Berlin is once again a muscular, vibrant city, particularly around Potsdamer Platz, where the Wall once divided East from West. Germany’s strength is rooted in its economy and alliance ties, not in nuclear weapons or Panzer Divisions. The powerhouse of Europe now has an Army of less than three divisions — down from 102 at the start of the Second World War.

Awareness of history is essential; being its prisoner is both optional and unwise. Moscow is still imprisoned in Cold War thinking about the Bomb and missile defenses. Some in the United States are, as well.

Russia is understandably and acutely sensitive to German power. The means it now chooses to warn Berlin and the West of adventurism are as outmoded as those it once employed to keep Germany divided. The symbolic use of tactical nuclear weapons to protect Moscow’s western front reeks of the Cold War. These weapons, once integral to offensive plans, are now substitutes for Moscow’s declining power and trading material for a future arms reduction agreement.
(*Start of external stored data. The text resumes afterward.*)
Lemma to_string_line r : to_string r = line r ++ [10].
Proof.
  unfold to_string, line, fields. rewrite app_nil_r. done.
Qed.
Lemma line_no_newline r : record_ok r -> 10 ∉ line r.
Proof.
  intros. apply intercalate_not_in; [done|]. apply fields_not_in; [done|by right; right|].
  by apply not_elem_of_nil.
Qed.
Lemma line_length r : 1 <= zlen (line r).
Proof. unfold line, fields. cbn [intercalate]. rewrite zlen_app, zlen_cons. pose proof (zlen_nonneg (get_file_name r)).
  match goal with |- context [1 + zlen ?l] => pose proof (zlen_nonneg l) end. lia.
Qed.

Lemma index_text_unlines rs : index_text rs = unlines (line <$> rs).
Proof.
  unfold index_text, unlines. f_equal. rewrite <-list_fmap_compose.
  apply list_fmap_ext. intros i r _. apply to_string_line.
Qed.

Lemma index_lines rs :
  Forall record_ok rs -> getlines (index_text rs) = line <$> rs /\ getlines_nl (index_text rs) = to_string <$> rs.
Proof.
  intros H. rewrite index_text_unlines.
  assert (Forall (fun l => 10 ∉ l) (line <$> rs)) as Hl.
  { apply Forall_fmap. eapply Forall_impl; [exact H|]. intros r. apply line_no_newline. }
  rewrite getlines_unlines, getlines_nl_unlines by done. split; [done|].
  rewrite <-list_fmap_compose. apply list_fmap_ext. intros i r _. symmetry. apply to_string_line.
Qed.

Lemma parse_line r r0 : record_ok r -> parse r0 (line r) = Done r.
Proof. intros. apply parse_fields; [done|by left]. Qed.
Lemma parse_to_string r r0 : record_ok r -> parse r0 (to_string r) = Done r.
Proof. intros. rewrite to_string_fields. apply parse_fields; [done|by right]. Qed.

Lemma parse_lines_all (f : BinlogIndexRecord -> bytes) rs :
  (forall r r0, record_ok r -> parse r0 (f r) = Done r) -> Forall record_ok rs -> parse_lines (f <$> rs) = Done rs.
Proof.
  intros Hf. induction 1 as [|r rs Hr _ IH]; [done|]. cbn [fmap list_fmap parse_lines].
  by rewrite Hf, IH by done.
Qed.

(** The start of the last line. *)
Lemma last_line_from_skip k j file :
  (j <= k)%nat -> (forall i, (j < i <= k)%nat -> nth i file 0 <> 10) ->
  last_line_from k file = last_line_from j file.
Proof.
  induction k as [|k IH]; intros Hj Hn; [by replace j with 0%nat by lia|].
  destruct (decide (j = S k)) as [->|Hne]; [done|]. cbn [last_line_from].
  rewrite (proj2 (Z.eqb_neq _ _)) by (apply Hn; lia). apply IH; [lia|]. intros i Hi. apply Hn. lia.
Qed.

Lemma index_text_snoc rs r : index_text (rs ++ [r]) = index_text rs ++ to_string r.
Proof. unfold index_text. by rewrite fmap_app, join_app, fmap_cons, join_cons, app_nil_r. Qed.

Lemma index_text_last rs : rs <> [] -> exists pre, index_text rs = pre ++ [10] /\ 1 <= zlen pre.
Proof.
  intros Hne. destruct (exists_last Hne) as (rs' & r & ->). rewrite index_text_snoc, to_string_line, app_assoc.
  eexists; split; [done|]. rewrite zlen_app. pose proof (zlen_nonneg (index_text rs')). pose proof (line_length r). lia.
Qed.

Lemma seekg_last_line_snoc rs r :
  record_ok r -> seekg_last_line (index_text (rs ++ [r])) = Done (zlen (index_text rs)).
Proof.
  intros Hr. rewrite index_text_snoc, to_string_line. set (A := index_text rs). set (L := line r).
  pose proof (line_length r) as HL. fold L in HL. pose proof (zlen_nonneg A).
  unfold seekg_last_line. rewrite !zlen_app. change (zlen [10]) with 1. rewrite (proj2 (Z.eqb_neq _ _)) by lia. f_equal.
  set (F := A ++ L ++ [10]).
  assert (length F = length A + length L + 1)%nat as Hlen by (unfold F; rewrite !length_app; simpl; lia).
  assert (forall i, (length A <= i <= length F - 2)%nat -> nth i F 0 <> 10) as Hmid.
  { intros i Hi E. unfold zlen in HL. unfold F in E.
    rewrite app_nth2, app_nth1 in E by lia. apply (line_no_newline r Hr). rewrite <-E.
    apply list_elem_of_In, nth_In. fold L. lia. }
  unfold zlen in HL.
  destruct (decide (rs = [])) as [->|Hne].
  { change A with (@nil Z) in *. rewrite (last_line_from_skip _ 0); [done|lia|]. intros i Hi. apply Hmid. simpl in *. lia. }
  destruct (index_text_last rs Hne) as (pre & Epre & Hpre). fold A in Epre. unfold zlen in Hpre.
  assert (length A = S (length pre)) as HA by (rewrite Epre, length_app; simpl; lia).
  rewrite (last_line_from_skip _ (length pre)); [|lia|intros i Hi; apply Hmid; lia].
  destruct (length pre) as [|k] eqn:Ek; [lia|]. cbn [last_line_from].
  replace (nth (S k) F 0) with 10
    by (unfold F; rewrite app_nth1 by lia; rewrite Epre, app_nth2 by lia; by rewrite Ek, Nat.sub_diag).
  rewrite Z.eqb_refl. unfold zlen. rewrite HA. lia.
Qed.

(** ** Abstract specification and refinement *)

(** The index promises to be a list of records. *)
Inductive index_op :=
| AddIndex (r : BinlogIndexRecord)
| UpdateIndex (r : BinlogIndexRecord)
| RemoveBinlog (r : BinlogIndexRecord)
| RewriteIndex (rs : list BinlogIndexRecord).

Definition abstract_op (rs : list BinlogIndexRecord) (op : index_op) : list BinlogIndexRecord :=
  match op with
  | AddIndex r => rs ++ [r]
  | UpdateIndex r => removelast rs ++ [r]
  | RemoveBinlog r => filter (fun r' => equal_to r' r = false) rs
  | RewriteIndex rs' => rs'
  end.

Definition op_ok (op : index_op) : Prop :=
  match op with
  | AddIndex r | UpdateIndex r => record_ok r
  | RemoveBinlog _ => True
  | RewriteIndex rs => Forall record_ok rs
  end.
#[export] Instance op_ok_dec op : Decision (op_ok op).
Proof. destruct op; simpl; apply _. Defined.

Definition run_op (m : BinlogIndexManager) (op : index_op) : outcome (ret * BinlogIndexManager) :=
  match op with
  | AddIndex r => Done (add_index disk_ok m r)
  | UpdateIndex r => update_index disk_ok m r
  | RemoveBinlog r => '(r, m, _) ← remove_binlog disk_ok m r; Done (r, m)
  | RewriteIndex rs => Done (rewrite_index_file disk_ok m rs)
  end.

Fixpoint run_ops (m : BinlogIndexManager) (ops : list index_op) : outcome (list ret * BinlogIndexManager) :=
  match ops with
  | [] => Done ([], m)
  | op :: ops =>
      '(r, m) ← run_op m op;
      '(rs, m) ← run_ops m ops;
      Done (r :: rs, m)
  end.

Definition represents (m : BinlogIndexManager) (rs : list BinlogIndexRecord) : Prop :=
  im_index_file m = Some (index_text rs) /\ Forall record_ok rs.

Lemma update_index_spec m rs r :
  represents m rs ->
  update_index disk_ok m r = Done (OMS_OK, mkIndexManager (Some (index_text (removelast rs ++ [r]))) r).
Proof.
  intros [Hf Hr]. unfold update_index. rewrite Hf. cbn [d_copy d_open d_resize d_rename disk_ok andb].
  destruct rs as [|r1 rs1] eqn:E; [cbn; by rewrite app_nil_r|]. rewrite <-E in *.
  destruct (exists_last (l := rs)) as (rs' & last & ->); [by rewrite E|].
  rewrite seekg_last_line_snoc by (by apply Forall_app in Hr as [_ Hr]; apply Forall_inv in Hr).
  cbn [mbind outcome_bind]. rewrite !index_text_snoc, first_app, removelast_last by done. done.
Qed.

Lemma rewrite_disk_ok m rs : rewrite_index_file disk_ok m rs = (OMS_OK, set_index_file (Some (index_text rs)) m).
Proof. unfold rewrite_index_file, write_reported, index_text. cbn [d_open d_write d_rename disk_ok andb w_reported write_ok]. destruct (mjoin (to_string <$> rs)); reflexivity. Qed.

Lemma remove_binlog_spec m rs r :
  represents m rs ->
  exists m' gone, remove_binlog disk_ok m r = Done (OMS_OK, m', gone) /\
    represents m' (filter (fun r' => equal_to r' r = false) rs).
Proof.
  intros [Hf Hr]. unfold remove_binlog. rewrite Hf, (proj1 (index_lines rs Hr)).
  rewrite (parse_lines_all line) by (done || apply parse_line). cbn [mbind outcome_bind].
  case_bool_decide as Hl.
  - exists m, []. split; [done|]. rewrite filter_all; [by split|].
    intros x Hx. destruct (equal_to x r) eqn:E; [|done].
    exfalso. assert (length (filter (fun r' => equal_to r' r = false) rs) < length rs)%nat; [|lia].
    apply (length_filter_lt _ _ x); [done|]. by rewrite E.
  - rewrite rewrite_disk_ok. cbn. eexists _, _. split; [done|]. split; [done|]. by apply Forall_filter_sub.
Qed.

Lemma run_op_refines m rs op :
  represents m rs -> op_ok op ->
  exists m', run_op m op = Done (OMS_OK, m') /\ represents m' (abstract_op rs op).
Proof.
  intros Hm Hop. destruct op as [r|r|r|rs']; cbn [run_op abstract_op op_ok] in *.
  - destruct Hm as [Hf Hr]. unfold add_index. rewrite Hf. eexists; split; [done|].
    split; [by rewrite index_text_snoc|]. apply Forall_app. split; [done|by constructor].
  - rewrite (update_index_spec m rs) by done. eexists; split; [done|]. split; [done|].
    destruct Hm as [_ Hr]. apply Forall_app. split; [|by constructor].
    apply Forall_forall. intros x Hx. eapply Forall_forall in Hr; [done|].
    destruct rs as [|y rs]; [done|]. rewrite (app_removelast_last y) by done. set_solver.
  - destruct (remove_binlog_spec m rs r Hm) as (m' & gone & -> & Hm'). by exists m'.
  - rewrite rewrite_disk_ok. eexists; split; [done|]. by split.
Qed.

(** ** Properties *)

(** an index record survives being written and parsed, whatever the record
    object held before, both with the newline ([getline]) and without ([std::getline]). *)
Theorem index_record_roundtrip r r0 :
  record_ok r -> parse r0 (to_string r) = Done r /\ parse r0 (line r) = Done r.
Proof. intros. split; [by apply parse_to_string|by apply parse_line]. Qed.

Lemma run_ops_refines ops : forall m rs,
  represents m rs -> Forall op_ok ops ->
  exists m', run_ops m ops = Done (replicate (length ops) OMS_OK, m') /\
    represents m' (fold_left abstract_op ops rs).
Proof.
  induction ops as [|op ops IH]; intros m rs Hm Hops; [by exists m|].
  apply Forall_cons in Hops as [Hop Hops]. destruct (run_op_refines m rs op Hm Hop) as (m1 & E1 & Hm1).
  destruct (IH m1 (abstract_op rs op) Hm1 Hops) as (m2 & E2 & Hm2).
  exists m2. cbn [run_ops fold_left]. rewrite E1. cbn [mbind outcome_bind]. by rewrite E2.
Qed.

(** C15: the index file implements a list of records: any sequence of
    additions, updates of the last record, removals and rewrites succeeds, and leaves
    the text of the list the same operations give. *)
Theorem index_refinement ops : forall m rs,
  represents m rs -> Forall op_ok ops ->
  exists m', run_ops m ops = Done (replicate (length ops) OMS_OK, m') /\
    represents m' (fold_left abstract_op ops rs).
Proof. apply run_ops_refines. Qed.

Lemma fetch_represented m rs :
  represents m rs -> fetch_index_vector m = Done (OMS_OK, filter (fun x => 0 < get_index x) rs).
Proof.
  intros [Hf Hr]. unfold fetch_index_vector. rewrite Hf, (proj2 (index_lines _ Hr)).
  rewrite (parse_lines_all to_string) by (done || apply parse_to_string). done.
Qed.

Lemma latest_represented m rs r r0 : represents m (rs ++ [r]) -> get_latest_index m r0 = Done (OMS_OK, r).
Proof.
  intros [Hf Hr].
  assert (record_ok r) as Hlast by (by apply Forall_app in Hr as [_ Hr]; apply Forall_inv in Hr).
  unfold get_latest_index. rewrite Hf. rewrite seekg_last_line_snoc by done. cbn [mbind outcome_bind].
  rewrite index_text_snoc, skip_app by done. unfold parse_index_record.
  replace (to_string r) with (index_text [r]) by (unfold index_text; simpl; by rewrite app_nil_r).
  rewrite (proj2 (index_lines [r] ltac:(by constructor))). cbn [fmap list_fmap]. by rewrite parse_to_string.
Qed.

(** The readers of the index see that list: all of it in order (records
    with index 0 are dropped), its first and its last element. *)
Theorem index_queries m rs r r0 :
  represents m (rs ++ [r]) ->
  fetch_index_vector m = Done (OMS_OK, filter (fun x => 0 < get_index x) (rs ++ [r])) /\
  get_latest_index m r0 = Done (OMS_OK, r) /\
  get_first_index m r0 = Done (OMS_OK, hd r rs).
Proof.
  intros Hm. split; [by apply fetch_represented|]. split; [by eapply latest_represented|].
  destruct Hm as [Hf Hr]. unfold get_first_index. rewrite Hf, (proj1 (index_lines _ Hr)).
  destruct rs as [|r1 rs]; cbn [hd app fmap list_fmap]; by rewrite parse_line by (by apply Forall_inv in Hr).
Qed.
(** The sets [init_gtid_variables] computes; [None] is [OMS_FAILED]. *)
Definition init_gtid_sets (index_records : list BinlogIndexRecord) (purged executed : list GtidMessage)
    : outcome (option (list GtidMessage * list GtidMessage)) :=
  match index_records with
  | [] =>
      if 1 <? initial_ob_txn_gtid_seq cfg then
        let range := (1, initial_ob_txn_gtid_seq cfg - 1) in
        purged ← merge_gtid_before (master_server_uuid cfg) purged range;
        executed ← merge_gtid_before (master_server_uuid cfg) executed range;
        Done (Some (purged, executed))
      else Done (Some (purged, executed))
  | first_record :: _ =>
      let last_record := List.last index_records first_record in
      '(r1, purged) ← get_previous_gtid_set (get_file_name first_record) purged;
      if decide (r1 = OMS_OK) then
        '(r2, executed) ← get_previous_gtid_set (get_file_name last_record) executed;
        if decide (r2 = OMS_OK) then
          '(r3, evs) ← scan_file (get_file_name last_record) GTID_LOG_EVENT false;
          if decide (r3 = OMS_OK) then
            last_gtid ← last_gtid_of evs last_record;
            executed ← (if 0 <? last_gtid then merge_gtid_before (master_server_uuid cfg) executed (1, last_gtid)
                        else Done executed);
            Done (Some (purged, executed))
          else Done None
        else Done None
      else Done None
  end.

Definition init_gtid_variables (index_records : list BinlogIndexRecord) (m : GtidManager) : outcome (ret * GtidManager) :=
  sets ← init_gtid_sets index_records (gtid_purged_set m) (gtid_executed_set m);
  match sets with
  | None => Done (OMS_FAILED, m)
  | Some (purged, executed) =>
      vp ← gtid_set_str purged;
      ve ← gtid_set_str executed;
      Done (OMS_OK, with_variables purged executed vp ve m)
  end.

End Files.
End Manager.

(** The implementation the index relies on. *)
#[export] Instance GtidManager_purge (cfg : gtid_config) : GtidPurge GtidManager := purge_gtid_before_impl cfg.
(* ===== verification/Pipeline.v ===== *)
(** * Pipeline: what a batch leaves on disk

    Theorems about the three stages of [Storage]: what allocation makes of a batch
    (positions, GTIDs, rotations), what serialisation makes of the result, and what is in
    the binlog files and in the index once the batch is stored. *)

From S2P Require Import Prelude Bytes Str Gtid Events EventWire EventScan BinlogIndex GtidManager Storage.

#[local] Open Scope Z_scope.

(** ** Names of binlog files *)

Definition name_char (c : Z) : Prop := c <> 0 /\ c <> 9 /\ c <> 10.

Lemma length_dec_fuel f n : (length (dec_fuel f n) <= f)%nat.
Proof.
  revert n. induction f as [|f IH]; intros n; [done|]. cbn [dec_fuel]. destruct (n <? 10); [simpl; lia|].
  rewrite length_app. simpl. specialize (IH (n `div` 10)). lia.
Qed.

Definition config_ok (cfg : storage_config) (u : bytes) : Prop :=
  c_binlog_checksum cfg = true /\ is_u32 (c_server_id cfg) /\ is_u32 (c_max_binlog_size cfg) /\
  gtid_marking_step_size (c_gtid cfg) <> 0 /\ is_uuid u /\
  master_server_uuid (c_gtid cfg) = uuid_hex_bin_to_str_with_delim u /\
  zlen (c_prefix cfg) <= 255 /\ c_width cfg <= 255 /\ text_ok [0; 9; 10] (c_prefix cfg).

Lemma zlen_binlog_name cfg u i : config_ok cfg u -> zlen (binlog_name cfg i) <= 511.
Proof.
  intros (_ & _ & _ & _ & _ & _ & Hp & Hw & _). unfold binlog_name, fill_binlog_file_name.
  rewrite !zlen_app, zlen_replicate. change (zlen (str ".")) with 1.
  assert (zlen (to_dec i) <= 20) by (unfold zlen, to_dec; pose proof (length_dec_fuel 20 i); lia).
  pose proof (zlen_nonneg (to_dec i)). lia.
Qed.

Lemma binlog_path_text cfg u i : config_ok cfg u -> 0 <= i -> text_ok [0; 9; 10] (binlog_path (binlog_name cfg i)).
Proof.
  intros (_ & _ & _ & _ & _ & _ & _ & _ & Ht) Hi. unfold text_ok in *.
  unfold binlog_path, binlog_name, fill_binlog_file_name. repeat (apply Forall_app; split).
  - by_compute.
  - done.
  - by_compute.
  - apply Forall_replicate. by_compute.
  - eapply Forall_impl; [apply to_dec_digits, Hi|]. intros c Hc Hin. cbn beta in Hc.
    rewrite !elem_of_cons, elem_of_nil in Hin. lia.
Qed.

(** The number is in the name. *)
Lemma dec_fuel_inj f : forall i j, 0 <= i < 10 ^ Z.of_nat f -> 0 <= j < 10 ^ Z.of_nat f -> forall m n,
  replicate m 48 ++ dec_fuel f i = replicate n 48 ++ dec_fuel f j -> i = j.
Proof.
  intros i j Hi Hj m n E.
  assert (forall m i, 0 <= i < 10 ^ Z.of_nat f -> digits_val (replicate m 48 ++ dec_fuel f i) 0 = i) as H.
  { clear. intros m i Hi. induction m as [|m IH]; [|exact IH]. cbn [replicate app].
    rewrite <-(app_nil_r (dec_fuel f i)), dec_fuel_val by done. lia. }
  rewrite <-(H m i Hi), <-(H n j Hj). by f_equal.
Qed.

Lemma binlog_path_inj cfg i j :
  is_u64 i -> is_u64 j -> binlog_path (binlog_name cfg i) = binlog_path (binlog_name cfg j) -> i = j.
Proof.
  unfold is_u64. intros Hi Hj E. unfold binlog_path, binlog_name, fill_binlog_file_name in E.
  do 3 apply (inj (app _)) in E. apply (dec_fuel_inj 20 i j) in E; [done| |]; simpl; lia.
Qed.

(** ** The GTID set a rotation hands to the next file *)

Definition message_sane (m : GtidMessage) : Prop :=
  gtid_message_ok m /\ has_uuid m /\ Forall (fun r : txn_range => r.1 <= r.2) (get_txn_range m).
#[export] Instance message_sane_dec m : Decision (message_sane m).
Proof. unfold message_sane. apply _. Defined.

Lemma merge_last_ok rs r :
  Forall range_ok rs -> Forall (fun r : txn_range => r.1 <= r.2) rs -> range_ok r -> r.1 <= r.2 ->
  Forall range_ok (merge_last rs r) /\ Forall (fun r : txn_range => r.1 <= r.2) (merge_last rs r) /\
  zlen (merge_last rs r) <= zlen rs + 1.
Proof.
  intros Hok Hle Hr Hr'. unfold merge_last. destruct (last rs) as [l|] eqn:El.
  2: { rewrite zlen_app. split; [|split; [|done]]; apply Forall_app; split; done || by constructor. }
  assert (l ∈ rs) as Hl. { apply last_Some in El as [rs' ->]. apply elem_of_app. right. by left. }
  assert (range_ok l) as Hlo by (by eapply Forall_forall in Hok). assert (l.1 <= l.2) by (by eapply Forall_forall in Hle).
  destruct (_ >? _).
  { rewrite zlen_app. split; [|split; [|done]]; apply Forall_app; split; done || by constructor. }
  rewrite Z.gtb_ltb. destruct (Z.ltb_spec l.2 r.2); [|split; [done|split; [done|lia]]].
  unfold zlen. rewrite length_insert. unfold range_ok, is_u64 in *. simpl in *.
  split; [|split; [|lia]]; apply Forall_insert; try done; cbn [fst snd]; lia.
Qed.

Lemma merged_ok r m :
  message_sane m -> range_ok r -> r.1 <= r.2 -> zlen (get_txn_range m) + 1 < 2 ^ 32 ->
  message_sane (merged r m) /\ gtid_uuid (merged r m) = gtid_uuid m /\
  get_gtid_length (merged r m) <= get_gtid_length m + 16.
Proof.
  intros (Hok & Hu & Hle) Hr Hr' Hz. destruct Hok as (Hk & _ & _ & Hrs). cbn [fst snd] in *.
  destruct (merge_last_ok (get_txn_range m) r Hrs Hle Hr Hr') as (H1 & H2 & H3).
  pose proof (zlen_nonneg (merge_last (get_txn_range m) r)).
  split; [|split; [done|]].
  - split; [|done]. split; [exact Hk|]. cbn. unfold is_u64. split; [done|]. split; [lia|done].
  - unfold get_gtid_length. cbn. lia.
Qed.

Definition merge_all (u : bytes) (r : txn_range) (ms : list GtidMessage) : list GtidMessage :=
  (fun m => if decide (gtid_uuid m = Some u) then merged r m else m) <$> ms.

Lemma merge_all_fresh u r ms : Forall (fun m => gtid_uuid m <> Some u) ms -> merge_all u r ms = ms.
Proof.
  unfold merge_all. induction 1 as [|m ms Hm _ IH]; [done|]. rewrite fmap_cons, IH.
  by rewrite decide_False.
Qed.

Lemma uuid_key_eq m m' : message_sane m -> message_sane m' -> gtid_uuid m = gtid_uuid m' -> uuid_key m = uuid_key m'.
Proof. unfold uuid_key. by intros _ _ ->. Qed.

Section MergeAll.
Context (u : bytes) (r : txn_range) (k : Z).
Hypothesis range_good : range_ok r.
Hypothesis range_le : r.1 <= r.2.
Hypothesis k_bound : 0 <= k < 2 ^ 31.

Definition room (m : GtidMessage) : Prop := message_sane m /\ zlen (get_txn_range m) + k + 1 < 2 ^ 32.
Definition room' (m : GtidMessage) : Prop := message_sane m /\ zlen (get_txn_range m) + k < 2 ^ 32.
The Kremlin’s view of missile defenses is also redolent of the past, rooted in fears of the Strategic Defense Initiative’s second coming. Russia is part of a small number of countries that rely on ballistic missiles and implied nuclear threats to shore up their influence and to compensate for multiple weaknesses.

No good comes from lending credence to the Kremlin’s outdated nightmares, which is why I have parted company with those who warn that Moscow is incapable of discerning the intent behind US ballistic missile defense plans. I don’t buy the argument that the Kremlin will invariably perceive BMD, especially in the hands of a Republican administration, as a means to neutralize the Russian deterrent – especially from those who insist that US missile defense capabilities will forever be deficient at discriminating between warheads and decoys.

I understand these arguments – up to a point. No good can come from the ambitions of BMD enthusiasts who seek an escape from deterrence between major powers. There will, however, be no second coming of SDI. Nothing of the sort happened during the George W. Bush administration – not because of the ABM Treaty, which Bush set aside, but because of legislative checks and balances, the Pentagon’s preferences in dealing with unavoidable budgetary trade-offs, and enduring technological constraints. If another Republican administration, staffed by familiar faces, once again seeks missile defenses that are oriented against Russia and China instead of Iran and North Korea, familiar countervailing checks in the United States will again come into play. And Russia will once again seek low cost counters to BMD deployments. China will, too.

A BMD architecture focused against outliers can be differentiated from missile defenses designed to negate the Russian deterrent, even though there will eventually be some overlap between the two. To oppose regional missile defenses because of this overlap is to invite further proliferation. Countries that feel threatened by the North Korean and Iranian missile and nuclear programs are rightly offended by Cold War-like arguments that BMD is destabilizing and will make their neighbors’ bad behavior even worse. Add the argument that BMD will never work properly, even against unsophisticated threats, and the likelihood grows that states that feel threatened will pursue their own hedging strategies. How far they hedge depends, in part, on whether theater missile defenses are part of the mix.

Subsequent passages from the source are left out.